Forecasting the solar cycle remains challenging because the monthly Sunspot Number (SSN) exhibits irregular amplitudes, variable timings, and quasi-periodic, non-stationary behavior. We present an interpretable hybrid frame-work that decomposes the signal into a smooth causal trend and a short-term residual component. The trend is estimated with a one-sided (causal), robust locally weighted smoothing (LOWESS) filter so that only past data influence each estimate, preventing information leakage. Residual variations are modeled by a lightweight attention network adapted for scientific time-series forecasting. The residual model uses physically and temporally meaningful inputs— solar-cycle phase, odd–even parity, the 10.7 cm solar radio flux (F10.7), the planetary geomagnetic index (Ap), and sunspot-group area.
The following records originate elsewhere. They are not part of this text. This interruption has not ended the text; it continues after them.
(** ** Invariant *)

(** The history of a tab: every tab shows the current trace, disassembled by its decoder
    in the current syntax (or Intel, where it has no other). *)
Record synced {fmt : Fmt} {decoders : Decoders} (i : Input) (n : Navigation) : Prop := {
  sy_rows : build_history n.(ui_trace) i.(ui_backend) i.(ui_syntax) = Some n.(history_rows);
  sy_backend_rows : mapM (fun backend => build_history n.(ui_trace) backend (tab_syntax backend i.(ui_syntax)))
                      all_backends = Some n.(history_backend_rows);
  sy_lines :
    n.(ui_trace) = Trace_init /\ n.(history) = NO_TRACE /\ n.(history_backend) = replicate BACKEND_COUNT NO_TRACE
    \/ n.(history) = build_history_lines n.(ui_trace) n.(history_rows) i.(normalized_addresses)
       /\ n.(history_backend) = map (fun rows => build_history_lines n.(ui_trace) rows i.(normalized_addresses))
                                  n.(history_backend_rows);
}.

Abbreviation visible_rows n := (history_rows_at n n.(history_tab)).

Record navigation_ok {fmt : Fmt} {decoders : Decoders} (i : Input) (n : Navigation) : Prop := {
  nv_placed : placed n.(ui_trace);
  nv_synced : synced i n;
  nv_tab : 0 <= n.(history_tab) <= Z.of_nat BACKEND_COUNT;
  nv_previous : n.(previous_history_tab) = n.(history_tab);
  nv_cursor : 0 <= n.(cursor) <= Z.of_nat (length (visible_rows n));
}.

Record input_ok (i : Input) : Prop := {
  in_syntax : backend_supports i.(ui_backend) i.(ui_syntax) = true;
  in_max_steps : 1 <= i.(ui_max_steps) <= MAX_STEPS_LIMIT;
  in_flags : forall n, Z.testbit i.(ui_seed_flags) n = true -> Z.testbit RFLAGS_STATUS_MASK n = true;
  in_gpr : length i.(ui_seed_gpr) = GPR_COUNT;
  in_xmm : length i.(ui_seed_xmm) = 16%nat;
  in_st : length i.(ui_seed_st) = 8%nat;
}.

Record panel_ok (p : Panel) : Prop := {
  pn_tab : 0 <= p.(register_tab) <= 2;
  pn_gpr : length p.(gpr_depth) = GPR_COUNT;
  pn_depth : Forall (fun depth => 0 <= depth <= 3) p.(gpr_depth);
  pn_xmm : length p.(xmm_expand) = 16%nat;
  pn_st : length p.(st_expand) = 8%nat;
  pn_scrolls : length p.(register_scroll) = 3%nat;
  pn_scroll : Forall (fun offset => 0 <= offset) p.(register_scroll);
}.

Record ui_ok {fmt : Fmt} {decoders : Decoders} (ui : UI) : Prop := {
  ok_input : input_ok ui.(ui_input);
  ok_navigation : navigation_ok ui.(ui_input) ui.(ui_navigation);
  ok_panel : panel_ok ui.(ui_panel);
}.

(** ** Lemmas *)

Lemma row_at_Some rows k row :
  row_at rows k = Some row <-> 1 <= k <= Z.of_nat (length rows) /\ rows !! Z.to_nat (k - 1) = Some row.
Proof.
  unfold row_at. destruct (Z.leb_spec k 0); cbn [orb]; [split; [done | lia]|].
  destruct (Z.ltb_spec (Z.of_nat (length rows)) k); [split; [done | lia]|].
  split; [intros E; split; [lia | done] | by intros [_ ?]].
Qed.

Lemma row_at_in rows k row : row_at rows k = Some row -> In row rows.
Proof. intros [_ E]%row_at_Some. by eapply list_elem_of_In, list_elem_of_lookup_2. Qed.

Lemma row_at_inside rows k : 1 <= k <= Z.of_nat (length rows) -> exists row, row_at rows k = Some row.
Proof.
  intros Hk. destruct (lookup_lt_is_Some_2 rows (Z.to_nat (k - 1))) as [row E]; [lia|].
  exists row. by apply row_at_Some.
Qed.

Section find_row.
Context (p : HistoryRow -> bool).

Lemma find_row_Some rows k j :
  find_row p rows k = Some j ->
  k <= j < k + Z.of_nat (length rows)
  /\ (exists row, rows !! Z.to_nat (j - k) = Some row /\ p row = true)
  /\ forall l row, k <= l < j -> rows !! Z.to_nat (l - k) = Some row -> p row = false.
Proof.
  revert k. induction rows as [|r rows IH]; intros k; cbn [find_row length]; [done|]. destruct (p r) eqn:Ep.
  - intros [= <-]. split; [lia|]. rewrite Z.sub_diag. split; [by exists r|]. intros l row Hl. lia.
  - intros (Hj & (row & Hrow & Hp) & Hno)%IH. split; [lia|]. split.
    + exists row. replace (Z.to_nat (j - k)) with (S (Z.to_nat (j - (k + 1)))) by lia. done.
    + intros l row' Hl. destruct (Z.eq_dec l k) as [->|Hne].
      * rewrite Z.sub_diag. by intros [= <-].
      * replace (Z.to_nat (l - k)) with (S (Z.to_nat (l - (k + 1)))) by lia. apply Hno. lia.
Qed.

Lemma find_row_None rows k : find_row p rows k = None <-> forall row, In row rows -> p row = false.
Proof.
  revert k. induction rows as [|r rows IH]; intros k; cbn [find_row]; [by split; [intros _ row []|]|].
  destruct (p r) eqn:Ep.
  - split; [done|]. intros H. rewrite (H r) in Ep by (by left). done.
  - rewrite IH. split; intros H row; [intros [<-|Hin]; [done | by apply H] | intros Hin; apply H; by right].
Qed.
Training with a quantile loss produces predictive quantiles, which are refined by a phase-aware conformal calibration procedure to obtain reliable prediction intervals (PIs). On a strictly chronological hindcast of Solar Cycle 24, the model achieves a median mean absolute error (MAE) of about 14 and a root-mean-square error (RMSE) of about 19, outperforming a persistence-with-drift baseline (MAE ≈65) and a gradient-boosting regressor. Calibrated 80 % PIs attain empirical coverage close to the nominal level. Feature-removal tests show that explicit cycle phase is the main driver of forecast skill. Once the causal trend and phase are included, standard physical covariates add little marginal benefit; removing them leaves accuracy essentially unchanged and can even improve it slightly, yielding a more parsimonious model. Forecasts initialized at the official December 2019 minimum provide plausible trajectories for Solar Cycles 25 and 26 with calibrated uncertainty bands. This causal-trend plus attention-residual framework yields consistent, interpretable, and well-calibrated forecasts, complementing review studies of solar-cycle variability (e.g. Hathaway 2015) and employing established tools for smoothing (Cleveland 1979), attention (Vaswani et al. 2017), and interval calibration (Romano, Patterson, and Candes 2019).